My own room lay down a creaking hallway. When undressed, I opened my window and looked upon the street. All lights were out. At last the rain had ceased, and now above the housetops across the way, through a broken patch of cloud, a star appeared with a promise of a fair tomorrow.
ON LIVELIHOODS
omewhere in his letters, I think, Stevenson pronounces street paving to be his favorite occupation. I fancy, indeed,—and I have ransacked his life,—that he never applied himself to its practice for an actual livelihood. That was not necessary. Rather, he looked on at the curb in a careless whistling mood, hands deep in the pockets of his breeks, in a lazy interval between plot and essay. The sunny morning had dropped its golden invitation through his study windows, and he has wandered forth to see the world. Let my heroes—for thus I interpret him at his desk as the sunlight beckoned—let my heroes kick their heels in patience! Let villains fret inside the inkpot! Down, sirs, down, into the glossy magic pool, until I dip you up! Pirates—for surely such miscreants lurked among his papers—let pirates, he cries, save their red oaths until tomorrow! My hat! My stick!
It was thus, then, as an amateur that Stevenson looked on street paving—the even rows of cobbles, the nice tapping to fit the stones against the curb, the neat joint around the drain. And yet, unpardonably, he neglects the tarpot; and this seems the very soul of the business, the finishing touch—almost culinary, as when a cook pours on a chocolate sauce.

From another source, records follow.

(** *** Packages and reorganisations *)

Lemma admit_each_ok env package s : pool_ok s → pool_ok (admit_each env package s).1.1.
Proof.
  revert s. induction package as [|p package IH]; intros s Hok; cbn; [done|].
  pose proof (admission_ok env p.1 p.2 s Hok) as H1.
  destruct (add_transaction_with_witness env p.1 p.2 s) as [s1 [ok|e]]; [|done]. cbn in H1.
  specialize (IH s1 H1). by destruct (admit_each env package s1) as [[s2 flags] r].
Qed.
Lemma drop_waived_ok admitted ids acc q : pool_ok acc.1 → pool_ok (drop_waived admitted ids acc q).1.
Proof.
  intros Hok. unfold drop_waived. destruct q as [id closure]. destruct (_ && _); [|done].
  generalize (elements (closure ∩ admitted)) as l. intros l. revert acc Hok.
  induction l as [|m l IH]; intros acc Hok; cbn; [done|]. apply IH. cbn. by apply remove_ok.
Qed.
Lemma drop_all_waived_ok admitted ids rows acc :
  pool_ok acc.1 → pool_ok (foldl (drop_waived admitted ids) acc rows).1.
Proof.
  revert acc. induction rows as [|q rows IH]; intros acc Hacc; cbn; [done|]. by apply IH, drop_waived_ok.
Qed.
Lemma drop_orphans_ok package ids fuel acc : pool_ok acc.1 → pool_ok (drop_orphans package ids fuel acc).1.
Proof.
  assert (∀ acc, pool_ok acc.1 → pool_ok (drop_orphans_pass package ids acc).1) as Hpass.
  { unfold drop_orphans_pass. generalize (imap pair package) as l. intros l.
    induction l as [|q l IH]; intros a Ha; cbn; [done|]. apply IH. destruct (_ && _); [by apply remove_ok|done]. }
  revert acc. induction fuel as [|fuel IH]; intros acc Hok; cbn; [done|]. case_bool_decide; auto.
Qed.
Lemma package_after_admission_ok package waived s flags :
  pool_ok s → pool_ok (package_after_admission package waived s flags).1.
Proof.
  intros Hok. unfold package_after_admission. apply drop_orphans_ok. by apply drop_all_waived_ok.
Qed.
Lemma add_package_ok env package s : pool_ok s → pool_ok (add_package_with_witnesses env package s).1.
Proof.
  intros Hok. unfold add_package_with_witnesses. case_bool_decide; [done|].
  assert (∀ s0 waived, pool_ok s0 →
    pool_ok (let '(s1, flags, outcome) := admit_each env package s0 in
             let '(s2, flags') := package_after_admission package waived (set_waivers ∅ ∅ s1) flags in
             match outcome with Ok _ => (s2, Ok flags') | Err e => (s2, Err e) end).1) as Hgo.
  { intros s0 waived H0. pose proof (admit_each_ok env package s0 H0) as H1.
    destruct (admit_each env package s0) as [[s1 flags] r].
    pose proof (package_after_admission_ok package waived (set_waivers ∅ ∅ s1) flags (set_preview_ok _ _ H1)) as H2.
    destruct (package_after_admission _ _ _ _) as [s2 flags']. by destruct r. }
  destruct (utxo_set_arc env) as [| |coins]; [by apply Hgo|done|]. by apply Hgo, set_preview_ok.
Qed.
Lemma apply_reorg_ok disconnected witnesses connected utxos e s :
  pool_ok s → pool_ok (apply_reorg disconnected witnesses connected utxos e s).
Proof.
  intros Hok. unfold apply_reorg. set (e' := with_slot _ e). clearbody e'.
  assert (pool_ok (foldl (λ s' block, remove_for_connected_block block s') s connected)) as H1.
  { revert s Hok. induction connected as [|b l IH]; intros s Hok; cbn; [done|]. apply IH. by apply remove_all_ok. }
  revert H1. generalize (foldl (λ s' block, remove_for_connected_block block s') s connected) as s1.
  induction (imap _ disconnected) as [|q l IH]; intros s1 H1; cbn; [done|]. apply IH.
  unfold restore_block. revert s1 H1. induction (imap pair q.1) as [|p l' IH']; intros s1 H1; cbn; [done|].
  apply IH'. destruct (is_coinbase p.2); [done|]. by apply admission_ok.
Qed.
End OperationsInv.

I remember pleasantly when our own street was paved. There had been laid a waterpipe, deep down where the earth was yellow—surely gold was near—and several of us young rascals climbed in and out in the twilight when work was stopped. By fits we were both mountaineers and miners. There was an agreeable gassy smell as if we neared the lower regions. Here was a playground better than the building of a barn, even with its dizzy ladders and the scaffolding around the chimney. Or we hid in the great iron pipes that lay along the gutters, and followed our leader through them home from school. But when the pipes were lowered into place and the surface was cobbled but not yet sanded, then the tarpot yielded gum for chewing. At any time after supper a half dozen of us—blacker daubs against the darkness—might have been seen squatting on the stones, scratching at the tar. Blackjack, bought at the corner, had not so full a flavor. But one had to chew forward in the mouth—lightly, lest the tar adhere forever to the teeth.